The Pythagorean identity for secant is:
sec^2 θ = 1 + tan^2 θ
Since we are given that sec θ = -2, we can substitute this value into the equation:
(-2)^2 = 1 + tan^2 θ
4 = 1 + tan^2 θ
Next, we need to find the value of tan θ. Since θ lies in the third quadrant, the reference angle in the first quadrant is π - θ. So, tan θ will be negative in this case.
To find the reference angle in the first quadrant, we can use the equation:
tan θ = tan(π - θ)
Since we are given sec θ = -2, we can use the reciprocal relationship between secant and cosine to find the value of cosine:
sec θ = 1 / cos θ
-2 = 1 / cos θ
cos θ = -1/2
In the third quadrant, cosine is negative.
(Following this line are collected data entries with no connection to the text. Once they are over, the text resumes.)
(** X16: on an initialized server, a reload signal that finds the pool
    size missing from the configuration or not an integer, or the
    database uri missing, raises after its first record and before
    anything else: the pool is not reloaded, no connection is borrowed
    and no handler is reloaded. *)
Theorem reload_signal_with_broken_configuration w :
  initialized w = true →
  config w !! "connection_pool_size"%string = None ∨
  (∃ s, config w !! "connection_pool_size"%string = Some s ∧ py_int s = None) ∨
  config w !! "db_uri"%string = None →
  ∃ x, sighup_handle w =
         (Raise x, set_trace (trace w ++ [Log DEBUG "reloading core engine" []]) w) ∧
       (x = KeyError "connection_pool_size" ∨
        (∃ s, x = ValueError "invalid literal for int() with base 10: %r" s) ∨
        x = KeyError "db_uri").
Proof.
  intros Hinit Hbad.
  unfold sighup_handle, bind, log, emit, AGID_setup, bind, config_getitem, int,
    ret, raise.
  cbn [initialized set_trace config]. rewrite Hinit. simpl.
  destruct (config w !! "connection_pool_size"%string) as [s|] eqn:Hs; simpl.
  2:{ eexists. split; [done|]. by left. }
  destruct (py_int s) as [n|] eqn:Hn; simpl.
  2:{ eexists. split; [done|]. right. left. by eexists. }
  destruct (config w !! "db_uri"%string) as [u|] eqn:Hu; simpl.
  2:{ eexists. split; [done|]. by right; right. }
  destruct Hbad as [?|[(s' & ? & ?)|?]]; simplify_eq.
Qed.


(** ** Start-up *)









Lemma setup_returns w w' :
  AGID_setup w = (Ok tt, w') →
  ∃ s n u,
    config w !! "connection_pool_size"%string = Some s ∧ py_int s = Some n ∧
    config w !! "db_uri"%string = Some u ∧
    db_conn_pool w' =
      {| conns := seq (next_conn w) (Z.to_nat n); size := n; db_uri := Some u |} ∧
    initialized w' = initialized w ∧
    if initialized w
    then listen_addr w' = listen_addr w ∧ listen_port w' = listen_port w
    else ∃ a sp port,
      config w !! "listen_address"%string = Some a ∧
      config w !! "listen_port"%string = Some sp ∧ py_int sp = Some port ∧
      listen_addr w' = Some a ∧ listen_port w' = Some port.
Proof.
  assert (Hattr : ∀ n u w0 r0 w1,
    DBConnectionPool_reload n u w0 = (r0, w1) →
    initialized w1 = initialized w0 ∧ listen_addr w1 = listen_addr w0 ∧
    listen_port w1 = listen_port w0).
  { intros n u w0 r0 w1 Hr.
    split_and!;
      [apply (keeps_reload initialized n u) in Hr
      |apply (keeps_reload listen_addr n u) in Hr
      |apply (keeps_reload listen_port n u) in Hr];
      try done; by intros ??????. }
  unfold AGID_setup. unfold bind at 1.
  destruct (initialized w) eqn:Hinit; simpl.
  - unfold bind, config_getitem, int, ret, raise.
    destruct (config w !! "connection_pool_size"%string) as [s|] eqn:Hcs; [|done].
    destruct (py_int s) as [n|] eqn:Hn; simpl; [|done].
    destruct (config w !! "db_uri"%string) as [u|] eqn:Hu; [|done].
    intros Hr. destruct (Hattr _ _ _ _ _ Hr) as (Hi & Ha & Hp).
    destruct (reload_pool _ _ _ _ _ Hr) as [(_ & Hpool & _)|(x & ? & _)]; [|done].
    exists s, n, u. rewrite Hi, Ha, Hp. done.
  - unfold bind, config_getitem, int, log, emit, ret, raise.
    destruct (config w !! "listen_address"%string) as [a|] eqn:Hla; [|done].
    simpl.
    destruct (config w !! "listen_port"%string) as [sp|] eqn:Hlp; [|done].
    destruct (py_int sp) as [p|] eqn:Hsp; simpl; [|done].
    destruct (config w !! "connection_pool_size"%string) as [s|] eqn:Hcs; [|done].
    destruct (py_int s) as [n|] eqn:Hn; simpl; [|done].
    destruct (config w !! "db_uri"%string) as [u|] eqn:Hu; [|done].
    intros Hr. destruct (Hattr _ _ _ _ _ Hr) as (Hi & Ha & Hp).
    destruct (reload_pool _ _ _ _ _ Hr) as [(_ & Hpool & _)|(x & ? & _)]; [|done].
    exists s, n, u. rewrite Hi, Ha, Hp. simpl.
    split_and!; try done. by exists a, sp, p.
Qed.

(** X19: an [AGID.setup] that returns has read the pool size and the
    database uri from the configuration and reloaded the pool with
    them; the listen address and port are read from the configuration
    on the first call only, before [initialized] is set, and are left
    alone afterwards. *)
Theorem setup_loads_the_pool_from_the_configuration w w' :
  AGID_setup w = (Ok tt, w') →
  ∃ s n u,
    config w !! "connection_pool_size"%string = Some s ∧ py_int s = Some n ∧
    config w !! "db_uri"%string = Some u ∧
    db_conn_pool w' =
      {| conns := seq (next_conn w) (Z.to_nat n); size := n; db_uri := Some u |} ∧
    initialized w' = initialized w ∧
    if initialized w
    then listen_addr w' = listen_addr w ∧ listen_port w' = listen_port w
    else ∃ a sp port,
      config w !! "listen_address"%string = Some a ∧
      config w !! "listen_port"%string = Some sp ∧ py_int sp = Some port ∧
      listen_addr w' = Some a ∧ listen_port w' = Some port.
Proof. apply setup_returns. Qed.



End More.

(** * More sample runs *)

Local Open Scope string_scope.

Local Abbreviation process := (@World script (list lock_id)).

(** X1 at work: a started server reloads its pool with three connections. *)
Lemma reload_closes_old_opens_new_witness :
  let w : process := started_world sample_registry quiet [] in
  ∃ w', DBConnectionPool_reload 3 sample_uri w = (Ok tt, w') ∧
    db_conn_pool w' =
      {| conns := seq (next_conn w) (Z.to_nat 3); size := 3;
         db_uri := Some sample_uri |} ∧
    NoDup (conns (db_conn_pool w')).
Proof.
  intros w. pose (w' := (DBConnectionPool_reload 3 sample_uri w).2).
  assert (Hr : DBConnectionPool_reload 3 sample_uri w = (Ok tt, w'))
    by (vm_compute; reflexivity).
  destruct (reload_closes_old_opens_new 3 sample_uri w w' Hr)
    as (_ & Hp & _ & Hnd & _).
  by exists w'.
Defined.


(** X3 at work: an empty reserve and a driver that cannot connect. *)
Lemma acquire_fails_only_by_connect_witness :
  let w : process :=
    fresh_world ∅ {| failing := [connect_by_uri None]; breaking := [];
                     request := None |} [] in
  ∃ w', DBConnectionPool_acquire w = (Raise (Error "failure"), w') ∧
    db_conn_pool w' = db_conn_pool w.
Proof.
  intros w. pose (w' := (DBConnectionPool_acquire w).2).
  assert (Hr : DBConnectionPool_acquire w = (Raise (Error "failure"), w'))
    by (vm_compute; reflexivity).
  destruct (acquire_fails_only_by_connect w _ w' Hr) as (_ & _ & Hp & _).
  by exists w'.
Defined.

(** X4 at work: one of the two connections is out; connection 9 is released. *)
Lemma release_then_acquire_returns_it_witness :
  let w : process :=
    (DBConnectionPool_acquire (started_world sample_registry quiet [])).2 in
  ∃ w1 w2,
    DBConnectionPool_release 9 w = (Ok tt, w1) ∧
    DBConnectionPool_acquire w1 = (Ok 9, w2) ∧
    db_conn_pool w2 = db_conn_pool w.
Proof.
  intros w.
  destruct (release_then_acquire_returns_it 9 w)
    as (w1 & w2 & H1 & H2 & Hp & _); [vm_compute; reflexivity|].
  by exists w1, w2.
Defined.

(** X5 at work: the reserve of a started server. *)
Lemma acquire_then_release_restores_witness :
  let w : process := started_world sample_registry quiet [] in
  ∃ c w1 w2,
    DBConnectionPool_acquire w = (Ok c, w1) ∧
    DBConnectionPool_release c w1 = (Ok tt, w2) ∧
    db_conn_pool w2 = db_conn_pool w.
Proof.
  intros w.
  destruct (acquire_then_release_restores w)
    as (c & w1 & w2 & H1 & H2 & Hp & _).
  - vm_compute. discriminate.
  - vm_compute. discriminate.
  - by exists c, w1, w2.
Defined.

(** X6 at work: the lock of [callerid_forphones] grants the writer. *)
Lemma reload_runs_setup_under_the_write_lock_witness :
  let w : process := started_world sample_registry quiet [] in
  let h := {| handler_name := "callerid_forphones";
              setup_fn := Some callerid_setup;
              handle_fn := callerid_forphones; lock := 1 |} in
  ∃ w', Handler_reload h 1 w = (Ok tt, w') ∧
    trace w' = (trace w ++
      [AcquireWrite 1 true;
       Call (run_setup_fn "callerid_forphones" callerid_setup 1) None;
       Log DEBUG "handler %r reloaded" ["callerid_forphones"];
       ReleaseLock 1])%list.
Proof.
  intros w h.
  destruct (reload_runs_setup_under_the_write_lock h callerid_setup 1 w [])
    as (o & e & r & w' & Ho & Hrun & Hr & _ & Ht);
    [reflexivity|vm_compute; reflexivity|].
  assert (o = None) as -> by (vm_compute in Ho; congruence).
  subst r. exists w'. split; [exact Hrun|]. exact Ht.
Defined.

(** X7 at work: the handle routine of [did_set_call_rights] returns. *)
Lemma handle_runs_the_routine_inside_the_session_witness :
  let w : process := started_world sample_registry quiet [] in
  let h := {| handler_name := "did_set_call_rights"; setup_fn := None;
              handle_fn := did_set_call_rights; lock := 0 |} in
  ∃ w', Handler_handle h sample_request 1 ["42"] w = (Ok tt, w') ∧
    tally (is_returned (session_exit false)) w'
      = tally (is_returned (session_exit false)) w + 1.
Proof.
  intros w h. pose (w' := (Handler_handle h sample_request 1 ["42"] w).2).
  assert (Hr : Handler_handle h sample_request 1 ["42"] w = (Ok tt, w'))
    by (vm_compute; reflexivity).
  destruct (handle_runs_the_routine_inside_the_session _ _ _ _ _ _ _ Hr)
    as (_ & _ & _ & _ & Hiff).
  exists w'. split; [exact Hr|]. by apply Hiff.
Defined.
Since the cosine value is -1/2, we can use the Pythagorean identity for cosine:
cos^2 θ + sin^2 θ = 1
(-1/2)^2 + sin^2 θ = 1
1/4 + sin^2 θ = 1
sin^2 θ = 3/4
Taking the square root of both sides, we have:
sin θ = ±√(3/4)
Since θ lies in the third quadrant, sin θ will be negative. So, we have:
sin θ = -√(3/4)
Next, we can substitute the values of cos θ and sin θ into the equation for tan θ:
tan θ = sin θ / cos θ
tan θ = -√(3/4) / -1/2
tan θ = -√3 / (2) * (-2)
tan θ = √3
Now, we can substitute the value of tan θ into the equation for cot θ:
cot θ = 1 / tan θ
cot θ = 1 / √3
So, the value of cot θ is 1 / √3 or √3/3.